PAN !!! Ca y est c'est parti façon mégavalanche sur une portion descendante rapide qui ne dure pas longtemps, on rentre dans le vif du sujet en attaquant la premiere montée, sur piste en premier ce qui permet de prendre un rythme, le mien sera bien cool, trop peut etre car plus haut l'ascension se poursuit sur un single et ça bouchonne un peu. Tant pis, je suis pas là pour faire un chrono et ça donne donc l'occasion d'admirer le paysage qui s'offre à mes yeux, puis on rentre dans une foret de sapin dont on sort finalement par un petit portage. La vue se redégage et on attaque un sentier à flanc de montagne légèrement descendant, splendide, faut quand meme faire gaffe ou on pose ses pneus par endroits, puis retour en foret et la pente s'accentue, on remonte quelques coups de culs avant de plonger vers la vallée par un single ou s'enchainent épingles,marches,passages trialisants,pentes raides...Ma transmission commence à me poser probleme, je n'arrete pas de dérailler dans les relances, je m'arrete plusieurs fois et je perds un temps fou. Aprés, coincé dans le flot qui reste encore assez compact ce n'est pas évident de doubler... Fin de descente et premier ravito, j'ai un gros 1/4 d'heure de retard sur le timing prévu pour rentrer dans les temps, d'entrée ça part mal et ça m'énerve un peu, donc l'arret sera bref.

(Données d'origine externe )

(** Every stage is [m] but for the page [f]. *)
Lemma stages : same_outside (fun a => f <= a < f + 4096) m dir1 /\ same_outside (fun a => f <= a < f + 4096) m dir2 /\
  same_outside (fun a => f <= a < f + 4096) m dir3 /\ same_outside (fun a => f <= a < f + 4096) m dir4 /\
  stored m dir1 /\ stored m dir2 /\ stored m dir3 /\ stored m dir4.
Proof.
  pose proof page_n_Z as Hpn.
  assert (same_outside (fun a => f <= a < f + 4096) m dir1) as S1.
  { intros a Ha. apply write_bytes_lookup_out. rewrite Hlen. lia. }
  assert (stored m dir1) as T1 by (apply write_bytes_stored, page_zeros_ok).
  assert (ram_ok dir1) as R1 by (apply T1, dir_page).
  assert (same_outside (fun a => f <= a < f + 4096) m dir2) as S2.
  { intros a Ha. unfold dir2. rewrite write_bytes_lookup_out; [by apply S1|]. rewrite length_bytes_of. lia. }
  assert (stored m dir2) as T2.
  { eapply stored_trans; [exact T1|]. apply write_bytes_stored. by apply bytes_of_ok. }
  assert (ram_ok dir2) as R2 by (apply T2, dir_page).
  assert (same_outside (fun a => f <= a < f + 4096) m dir3) as S3.
  { intros a Ha. unfold dir3. rewrite write_bytes_lookup_out; [by apply S2|]. rewrite length_bytes_of. lia. }
  assert (stored m dir3) as T3.
  { eapply stored_trans; [exact T2|]. apply write_bytes_stored. by apply bytes_of_ok. }
  assert (same_outside (fun a => f <= a < f + 4096) m dir4) as S4.
  { intros a Ha. unfold dir4. rewrite setw_lookup_out by lia. by apply S3. }
  assert (stored m dir4) as T4 by (eapply stored_trans; [exact T3|apply stored_setw]).
  exact (conj S1 (conj S2 (conj S3 (conj S4 (conj T1 (conj T2 (conj T3 T4))))))).
Qed.

Lemma self_entry : frame_of (Z.lor f 0x6F) = f /\ is_present (Z.lor f 0x6F) = true /\ 0 <= Z.lor f 0x6F < 2 ^ 32.
Proof.
  destruct Hf as (Fp & F0 & Fl & _). split_and!.
  - apply frame_of_or; [lia|done|lia].
  - by apply is_present_or.
  - rewrite page_lor by (done || lia). lia.
  - rewrite page_lor by (done || lia). lia.
Qed.
Lemma load_in m g a : loaded_at g a -> is_Some (m !! (src_of g + (a - dst_of g))) ->
  load m g !! a = m !! (src_of g + (a - dst_of g)).
Proof.
  intros [Ht Ha] Hs. unfold load. destruct (Z.eqb_spec (u8 (p_type g)) PT_NULL) as [|Hne]; [done|].
  rewrite write_bytes_of by (by right; right). by rewrite bool_decide_true by lia.
Qed.

Lemma load_stored m g : ram_ok m -> stored m (load m g).
Proof.
  intros Hm. unfold load. case_match; [apply stored_refl|]. apply write_bytes_stored, bytes_of_ok, Hm.
Qed.

Section loading.
  Context (m0 : gmap Z Z) (len phoff e : Z) (segs : list segment).
  Context (Hok : ram_ok m0) (Hfile : elf_file m0 len phoff e segs).
  #[local] Abbreviation image a := (KERNEL_BIN_BASE_ADDR <= a < KERNEL_BIN_BASE_ADDR + len).
  #[local] Abbreviation header_addr i := (KERNEL_BIN_BASE_ADDR + phoff + e * Z.of_nat i).

(** Memory after some of the segments: the file is still there. *)
Definition loading (m : gmap Z Z) : Prop := ram_ok m /\ stored m0 m /\ forall a, image a -> m !! a = m0 !! a.

Lemma not_image g a : g ∈ segs -> loaded_at g a -> ~ image a.
Proof. intros Hg [Ht Ha]. pose proof (ef_target _ _ _ _ _ Hfile g Hg Ht) as (_ & _ & _ & Hap). lia. Qed.

Lemma size_pos g : g ∈ segs -> u8 (p_type g) <> PT_NULL -> 0 <= p_filesz g.
Proof. intros Hg Ht. apply (ef_inside _ _ _ _ _ Hfile g Hg Ht). Qed.

Lemma load_same m g a : g ∈ segs -> ~ loaded_at g a -> load m g !! a = m !! a.
Proof.
  intros Hg Ha. destruct (decide (u8 (p_type g) = PT_NULL)) as [E|E].
  - unfold load. by replace (u8 (p_type g) =? PT_NULL) with true by lia.
  - apply load_out; [done|by apply size_pos].
Qed.

Lemma loading_step m g : loading m -> g ∈ segs -> loading (load m g).
Proof.
  intros (H1 & H2 & H3) Hg. pose proof (load_stored m g H1) as Hst. split; [by apply Hst|].
  split; [by eapply stored_trans|]. intros a Ha. rewrite load_same; [by apply H3|done|].
  intros Hl. exact (not_image g a Hg Hl Ha).
Qed.

Lemma loading_list l m : loading m -> (forall g, g ∈ l -> g ∈ segs) -> loading (foldl load m l).
Proof.
  revert m. induction l as [|g l IH]; intros m Hm Hl; cbn [foldl]; [done|].
  apply IH; [apply loading_step; [done|]|]; intros; apply Hl; set_solver.
Qed.

Lemma loading_word m a v : loading m -> image a -> image (a + 3) -> word m0 a = Some v -> word m a = Some v.
Proof. intros (_ & _ & Hm) H1 H3 <-. apply word_eq. intros i Hi. apply Hm. lia. Qed.

Lemma header_range i : (i < length segs)%nat ->
  KERNEL_BIN_BASE_ADDR <= header_addr i /\ header_addr i + e <= KERNEL_BIN_BASE_ADDR + len.
Proof.
  intros Hi. pose proof (ef_table _ _ _ _ _ Hfile). pose proof (ef_size _ _ _ _ _ Hfile) as (_ & _ & He).
  pose proof (ef_phoff _ _ _ _ _ Hfile) as [_ Hp]. nia.
Qed.

Lemma segment_ok i g s : segs !! i = Some g -> loading (ram s) ->
  segment_body e (Z.of_nat (length segs - i), header_addr i) s =
    Ret (if (S i =? length segs)%nat then inr tt else inl (Z.of_nat (length segs - S i), header_addr (S i)),
         set_ram (load (ram s) g) s).
Proof.
  intros Hg Hm. pose proof (lookup_lt_Some _ _ _ Hg) as Hi. pose proof (header_range i Hi) as [R1 R2].
  destruct (ef_headers _ _ _ _ _ Hfile i g Hg) as [P1 P2 P3 P4]. apply list_elem_of_lookup_2 in Hg.
  pose proof (ef_len _ _ _ _ _ Hfile) as [_ L2]. pose proof (ef_size _ _ _ _ _ Hfile) as (_ & _ & He).
  pose proof (ef_count _ _ _ _ _ Hfile) as (_ & _ & _ & Hn). cbv zeta in Hn.
  unfold KERNEL_BIN_BASE_ADDR in L2.
  assert (ram s !! header_addr i = Some (u8 (p_type g))) as Q1.
  { destruct Hm as (_ & _ & Hm). rewrite Hm by lia. exact P1. }
  unfold segment_body. rewrite (bind_Ret _ _ _ _ _ (lld8_ok s (header_addr i) _ ltac:(unfold KERNEL_BIN_BASE_ADDR in *; lia) Q1)).
  rewrite (bind_Ret _ _ _ tt (set_ram (load (ram s) g) s)).
  - unfold loop_. rewrite !u32_id by (unfold KERNEL_BIN_BASE_ADDR in *; lia).
    destruct (Nat.eqb_spec (S i) (length segs)) as [E|E].
    + by replace (Z.of_nat (length segs - i) - 1 =? 0) with true by lia.
    + replace (Z.of_nat (length segs - i) - 1 =? 0) with false by lia. unfold ret. do 4 f_equal; lia.
  - unfold load. destruct (Z.eqb_spec (u8 (p_type g)) PT_NULL) as [Ht|Ht]; [by rewrite set_ram_id|].
    pose proof (ef_inside _ _ _ _ _ Hfile g Hg Ht) as (I1 & I2 & I3).
    pose proof (ef_target _ _ _ _ _ Hfile g Hg Ht) as (T1 & T2 & T3 & T4).
    assert (forall k v, 0 <= k <= 28 -> word m0 (header_addr i + k) = Some v ->
      lld32 (header_addr i + k) s = Ret (v, s)) as Hw.
    { intros k v Hk Hv. apply lld32_ok; [unfold KERNEL_BIN_BASE_ADDR in *; lia|]. apply loading_word; [done|lia|lia|done]. }
    rewrite (bind_Ret _ _ _ _ _ (Hw 16 _ ltac:(lia) P4)), (bind_Ret _ _ _ _ _ (Hw 4 _ ltac:(lia) P2)).
    rewrite (bind_Ret _ _ _ _ _ (Hw 8 _ ltac:(lia) P3)). rewrite u32_id by (unfold KERNEL_BIN_BASE_ADDR in *; lia).
    unfold mem_cpy, dst_of, src_of in *. destruct (decide (p_filesz g = 0)) as [E|E].
    { rewrite E. transitivity (Ret (tt, set_ram (ram s) s)); [by rewrite set_ram_id|done]. }
    rewrite low_high in * by lia. destruct Hm as (Hr1 & Hr2 & Hr3).
    replace (p_filesz g) with (Z.of_nat (Z.to_nat (p_filesz g))) at 2 by lia.
    rewrite Z.add_comm. apply mem_cpy_loop; rewrite ?Z2Nat.id by lia; unfold KERNEL_BIN_BASE_ADDR in *; try lia; [done| |].
    + intros a Ha. destruct (ef_bytes _ _ _ _ _ Hfile a) as [b Hb]; [unfold KERNEL_BIN_BASE_ADDR; lia|].
      apply Hr2. eauto.
    + apply (stored_readable m0); [exact Hr2|exact T3].
Qed.

Lemma segments_loop rest : forall k s fuel, segs = take k segs ++ rest -> rest <> [] -> k = length (take k segs) ->
  ram s = foldl load m0 (take k segs) -> (length rest <= fuel)%nat ->
  iter fuel (segment_body e) (Z.of_nat (length segs - k), header_addr k) s = Ret (tt, set_ram (foldl load m0 segs) s).
Proof.
  induction rest as [|g rest IH]; intros k s fuel Hsp Hne Hk Hs Hf; [done|]. destruct fuel as [|fuel]; [cbn in Hf; lia|].
  assert (segs !! k = Some g) as Hg by (rewrite Hsp; by apply list_lookup_middle).
  assert (take (S k) segs = take k segs ++ [g]) as Htk by (by apply take_S_r).
  assert (loading (ram s)) as Hm.
  { rewrite Hs. apply loading_list; [split; [done|]; split; [apply stored_refl|done]|].
    intros x Hx. rewrite Hsp. set_solver. }
  rewrite (iter_S _ _ _ _ _ _ (segment_ok k g s Hg Hm)).
  assert (load (ram s) g = foldl load m0 (take (S k) segs)) as Hload by (by rewrite Htk, foldl_app, Hs).
  destruct (Nat.eqb_spec (S k) (length segs)) as [E|E].
  - rewrite Hload, E. rewrite firstn_all. done.
  - rewrite (IH (S k) (set_ram (load (ram s) g) s) fuel).
    + by rewrite set_ram_set_ram.
    + rewrite Htk, <- app_assoc. exact Hsp.
    + intros ->. apply E. rewrite Hsp, length_app, <- Hk. cbn. lia.
    + rewrite Htk, length_app, <- Hk. cbn. lia.
    + exact Hload.
    + cbn in Hf. lia.
Qed.

Lemma KernelInit_run s fuel ecx : ram s = m0 -> 0 <= ecx < 2 ^ 16 -> (length segs <= fuel)%nat ->
  KernelInit fuel ecx s = Ret (tt, set_ram (foldl load m0 segs) s).
Proof.
  intros Hs Hecx Hf. pose proof Hfile as [[L1 L2] _ F3 [F4 F5] [F6 F7] (F8 & F9 & F10) (F11 & F12 & F13) F14 _ _ _].
  unfold KernelInit. unfold KERNEL_BIN_BASE_ADDR in L2. rewrite <- Hs in F3, F4, F5, F6, F8, F11, F12.
  assert (e / 256 < 256) as He.
  { pose proof (Hok _ _ F9). cbv beta in *. lia. }
  cbv zeta in *. rewrite <- Hs in F9.
  rewrite (bind_Ret _ _ _ _ _ (lld32_ok s KERNEL_BIN_BASE_ADDR _ ltac:(done) F3)). cbn [Z.eqb Pos.eqb negb].
  rewrite (bind_Ret _ _ _ _ _ (lld8_ok s (KERNEL_BIN_BASE_ADDR + 4) _ ltac:(done) F4)). cbn [Z.eqb Pos.eqb negb].
  rewrite (bind_Ret _ _ _ _ _ (lld8_ok s (KERNEL_BIN_BASE_ADDR + 5) _ ltac:(done) F5)). cbn [Z.eqb Pos.eqb negb].
  rewrite (bind_Ret _ _ _ _ _ (lld32_ok s (KERNEL_BIN_BASE_ADDR + 28) _ ltac:(done) F6)).
  rewrite (bind_Ret _ _ _ _ _ (lld16_ok s (KERNEL_BIN_BASE_ADDR + 42) _ _ ltac:(done) F8 F9)).
  rewrite (bind_Ret _ _ _ _ _ (lld16_ok s (KERNEL_BIN_BASE_ADDR + 44) _ _ ltac:(done) F11 F12)).
  assert (Z.land ecx 0xFFFF0000 = 0) as ->.
  { change 0xFFFF0000 with (Z.shiftl 0xFFFF 16). apply Z.bits_inj'. intros k Hk. rewrite Z.land_spec, Z.bits_0, Z.shiftl_spec by done.
    destruct (decide (k < 16)); [rewrite (Z.testbit_neg_r _ (k - 16)) by lia; by rewrite andb_false_r|].
    replace ecx with (ecx mod 2 ^ 16) by (apply Z.mod_small; lia). by rewrite Z.mod_pow2_bits_high by lia. }
  cbn [Z.lor]. assert (0 < length segs)%nat as Hpos by lia.
  pose proof (segments_loop segs 0 s fuel eq_refl) as Hloop. cbn [take length foldl] in Hloop.
  rewrite u32_id by (pose proof (header_range 0 ltac:(lia)); unfold KERNEL_BIN_BASE_ADDR in *; lia).
  replace (Z.of_nat (length segs) mod 256 + 2 ^ 8 * (Z.of_nat (length segs) / 256)) with (Z.of_nat (length segs - 0))
    by (Z.to_euclidean_division_equations; lia).
  replace (phoff + KERNEL_BIN_BASE_ADDR) with (header_addr 0) by lia.
  replace (e mod 256 + 2 ^ 8 * (e / 256)) with e by (Z.to_euclidean_division_equations; lia).
  apply Hloop; [|done|done|done]. clear -Hpos. destruct segs; [cbn in Hpos; lia|done].
Qed.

Vient la grosse difficulté, une montée de 1100m de d+ ou on alterne en permanence poussage,pédalage,portage. J'essaye de trouver un rythme qui me premette de rattrapper un peu de temps sans pour autant me griller car l'arrivée est encore à des années lumières... C'est dur mais tout le monde se motive et s'encourage, puis une petite descente technique et une remontée sur piste nous dépose au sommet ou nous attend le second ravito. J'ai gagné un peu de temps mais je suis toujours en retard sur mon timing, tant pis je m'arrete quand meme une dizaine de minutes pour bien m'alimenter, et ce temps ne sera en fait pas perdu...
Ca redémarre par une descente sur un sentier magique, le début est trés cassant et ça tabasse fort, puis des épingles bien tanquées viennent relever le tout, je me sens bien, ça passe et je suis en confiance, je m'éclate ! Ca se termine en apothéose avec un passage dans des pentes calcaires ou le sentier virevolte dans tous les sens, excellent ! Aprés c'est un enchainement de portages et de descentes techniques façon montagnes russes puis on débouche sur une route qui monte tranquillement jusqu'à un col ou se trouve le troisième ravito, je suis juste dans les temps, je recommence à y croire car je me sens bien...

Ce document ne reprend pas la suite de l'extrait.